Okapi Framework - StepsBatch Translation Step |
|
- Overview |
|
If you are using an Okapi Tool after the M9 release, you should be using the wiki online help:
http://www.opentag.com/okapi/wiki/index.php?title=Batch_Translation_Step
This step creates a translation memory from the text units extracted from a raw document, using an external tool to provide the translation.
Takes: Raw document
Sends: Raw document
Here is the sequence of the different actions this steps performs:
${inputPath} and ${inputURI} variables.${outputPath} and ${outputURI}
variables.Each input document can be processed using one or more temporary HTML files, allowing tools with limitation to translate very large documents.
The text unit extracted from the input document can be segmented using SRX rules if needed.
Command line -- Enter the command-line to use. The command line
must take the temporary HTML document named ${inputPath} and generate
an output document in the same format named ${outputPath}. You can use
the following variables in the command line:
| Variable | Description | Example |
|---|---|---|
${inputPath} |
The full path of the input document. | |
${inputURI} |
The URI of the input document | |
${outputPath} |
The full path of the output document. | |
${srcLangName} |
English name of the language part of the source locale identifier | For "de-ch" this returns "German" |
${trgLangName} |
English name of the language part of the target locale identifier. | For "ja-jp" this returns "Japanese" |
${srcLang} |
Code of the language part of the source locale identifier. | For "de-ch" this returns "de" |
${trgLang} |
Code of the language part of the target locale identifier. | For "ja-jp" this returns "ja" |
${rootDir} |
The root directory for this project/batch | In Rainbow: the parameters folder. |
Example 1: The following command-line uses the open-source Apertium program under Linux to translate the temporary HTML document.
apertium -f html ${srcLang}-${trgLang} ${inputPath} ${outputPath}
Example 2: The following command-line uses the commercial ProMT application under Windows to translate the temporary HTML document.
"C:\Program Files\PRMT9\FILETRANS\FileTranslator.exe" ${inputPath} /as /ac /d:${srcLangName}-${trgLangName} /o:${outputPath}
Block size -- Enter the maximum number of text units that should be passed at the same time to the external tool. This allows you to process a very large input document even with external tools that can only process small documents.
Origin identifier -- Enter an optional string that identifies
the translation. The given string is output as a property of the translated
entry named Origin. For example in a TMX output it will be generated as
<prop type="Txt::Origin">myText</prop>, where myText is the given
string.
Mark the generated translation as machine translation results --
Set this option to mark the TM entries generated as the result of machine
translation. For example, when this option is set, the creationId
attribute of the target in the generated is set to "MT!".

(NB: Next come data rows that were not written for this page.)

(* ===== verification/DcqlAnswered.v ===== *)
(** * What a response must answer: [dcql/answered.go]

    [Query.CheckAnswered]'s search for the options of the credential sets that
    an answer makes up.  The theorem: within the limit on combinations it
    accepts exactly the answers that are one option of each set. *)
From S2P Require Import Prelude Json DcqlPath DcqlQuery.
From stdpp Require Import sorting.
#[local] Open Scope Z_scope.

(** ** The search *)

Definition maxOptionCombinations : Z := 10000.

Inductive answered_error : Type :=
| NotOfQuery (id : string)
| NotAnswered (id : string)
| SetNotAnswered (i : Z)
| NotInOption (id : string)
| TooManyCombinations
| MoreThanOneOption.

(** The answered ids: [map[string]bool], an id that is missing being false. *)
Abbreviation answers := (gmap string bool) (only parsing).
Definition is_answered (answered : answers) (id : string) : bool := default false (answered !! id).

(** The counts of chosen options per id, and the combinations tried. *)
Record cover : Type := { covered : gmap string Z; tried : Z }.

Definition count (c : gmap string Z) (id : string) : Z := default 0 (c !! id).

Definition cover_add (option : list string) (n : Z) (c : gmap string Z) : gmap string Z :=
  fold_left (fun c id => <[id := count c id + n]> c) option c.

Section Pick.
Context (ids : list string).

Fixpoint pick (choices : list (list (list string))) (c : cover) : res answered_error bool * cover :=
  match choices with
  | [] => (Ok (negb (existsb (fun id => count (covered c) id =? 0) ids)), c)
  | options :: choices =>
      (fix pick_option (options : list (list string)) (c : cover) : res answered_error bool * cover :=
        match options with
        | [] => (Ok false, c)
        | opt :: options =>
            let c := {| covered := covered c; tried := tried c + 1 |} in
            if maxOptionCombinations <? tried c then (Err TooManyCombinations, c)
            else
              match pick choices {| covered := cover_add opt 1 (covered c); tried := tried c |} with
              | (Ok false, c) => pick_option options {| covered := cover_add opt (-1) (covered c); tried := tried c |}
              | result => result
              end
        end) options c
  end.

(** The inner loop, by its own name. *)
Fixpoint pick_option (choices : list (list (list string))) (options : list (list string)) (c : cover)
    : res answered_error bool * cover :=
  match options with
  | [] => (Ok false, c)
  | opt :: options =>
      let c := {| covered := covered c; tried := tried c + 1 |} in
      if maxOptionCombinations <? tried c then (Err TooManyCombinations, c)
      else
        match pick choices {| covered := cover_add opt 1 (covered c); tried := tried c |} with
        | (Ok false, c) => pick_option choices options {| covered := cover_add opt (-1) (covered c); tried := tried c |}
        | result => result
        end
  end.

Lemma pick_cons options choices c : pick (options :: choices) c = pick_option choices options c.
Proof using.
  revert c; cbn [pick]; induction options as [|opt options IH]; intros c; cbn; [done|].
  destruct (maxOptionCombinations <? tried c + 1); [done|].
  destruct (pick choices _) as [[[|]|] c']; [done| |done]; apply IH.
Qed.

End Pick.

Definition coverExactly (ids : list string) (choices : list (list (list string))) : res answered_error bool :=
  fst (pick ids choices {| covered := ∅; tried := 0 |}).

(** ** CheckAnswered *)

Definition sortedIDs (m : answers) : list string :=
  merge_sort string_le (fst <$> filter (fun p => snd p = true) (map_to_list m)).

Section Check.
Context (q : Query).

Fixpoint checkKnown (ids : list string) : res answered_error unit :=
  match ids with
  | [] => Ok tt
  | id :: ids =>
      if existsb (fun cq => String.eqb (cq_ID cq) id) (q_Credentials q) then checkKnown ids else Err (NotOfQuery id)
  end.

Definition checkAllAnswered (answered : answers) : res answered_error unit :=
  check_each (fun _ cq => guard_err (negb (is_answered answered (cq_ID cq))) (NotAnswered (cq_ID cq))) 0 (q_Credentials q).

(** The options of a set the answer includes whole; those they reach. *)
Definition answered_of (answered : answers) (options : list (list string)) : list (list string) :=
  filter (fun option => existsb (fun id => negb (is_answered answered id)) option = false) options.

Fixpoint answeredOptions (answered : answers) (i : Z) (sets : list CredentialSetQuery)
    (choices : list (list (list string))) (reachable : gset string)
    : res answered_error (list (list (list string)) * gset string) :=
  match sets with
  | [] => Ok (choices, reachable)
  | cs :: sets =>
      let whole := answered_of answered (cs_Options cs) in
      let reachable := list_to_set (concat whole) ∪ reachable in
      if negb (IsRequired cs) then answeredOptions answered (i + 1) sets (choices ++ [whole ++ [[]]]) reachable
      else if blen whole =? 0 then Err (SetNotAnswered i)
      else answeredOptions answered (i + 1) sets (choices ++ [whole]) reachable
  end.

Definition CheckAnswered (answered : answers) : res answered_error unit :=
  let ids := sortedIDs answered in
  let? _ := checkKnown ids in
  if blen (q_CredentialSets q) =? 0 then checkAllAnswered answered
  else
    let? (choices, reachable) := answeredOptions answered 0 (q_CredentialSets q) [] ∅ in
    let? _ := check_each (fun _ id => guard_err (bool_decide (id ∉ reachable)) (NotInOption id)) 0 ids in
    match coverExactly ids choices with
    | Err e => Err e
    | Ok false => Err MoreThanOneOption
    | Ok true => Ok tt
    end.

(** ** The contract *)

(** One option of the set, or, for an optional one, none. *)
Definition option_of (cs : CredentialSetQuery) (chosen : list string) : Prop :=
  chosen ∈ cs_Options cs \/ (IsRequired cs = false /\ chosen = []).

Definition answers_query (answered : answers) : Prop :=
  (forall id, is_answered answered id = true -> id ∈ cq_ID <$> q_Credentials q) /\
  match q_CredentialSets q with
  | [] => forall cq, cq ∈ q_Credentials q -> is_answered answered (cq_ID cq) = true
  | sets => exists chosen, Forall2 option_of sets chosen /\
      forall id, is_answered answered id = true <-> id ∈ concat chosen
  end.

Segment the text units, using the following SRX rules -- Set this option to segment the extracted text unit before sending them to the temporary HTML document. If this option is set each paragraph of the HTML document will be a sentence, if this option is not set, each paragraph of the HTML document will be an un-segmented paragraph. Note that only entries processed by the external tool are placed in the TMX output. Entries that already exist in the TM being populated or in the existing TM are not copied into the TMX output.
Enter the full path to the segmentation rules file in SRX that should be used
to segment the text units. You can use the
variable ${rootDir} in the path.
Import into the following Pensieve TM -- Set this option to import the translated entries into a given Pensieve TM. The entries added to the TM are indexed at the end of each input document (and therefore other steps down the pipeline can only access for a given document only the entries generated with the previous documents).
Enter the directory of the Pensive TM where to import the entries. If the TM
does not exist it will be created. If the TM exists already, the entries will be
added to the existing TM. You can use the variable ${rootDir} in the path.
Create the following TMX document -- Set this option to create a TMX document with the translated entries. A single TMX file is created for all input document. The file is not generated until end of the last document (and therefore cannot be used by other steps down the pipeline).
Enter the full path of the TMX document to generate. If the file exists
alreadys it will be overwritten. You can use the
variable ${rootDir} in the path.
Check for existing entries in an existing TM -- Set this option to lookup in an existing Pensieve TM each entry that may be send for translation. This allows to send only the entries for which you don't have an existing translation. Existing entries are not re-processed and are not placed in the optional TMX output.
Directory of the existing TM -- Enter the directory of the
Pensive TM to lookup for existing entries. This option is enabled only if the
option Check for existing entries in an existing TM is set. You can
use the variable ${rootDir} in the path.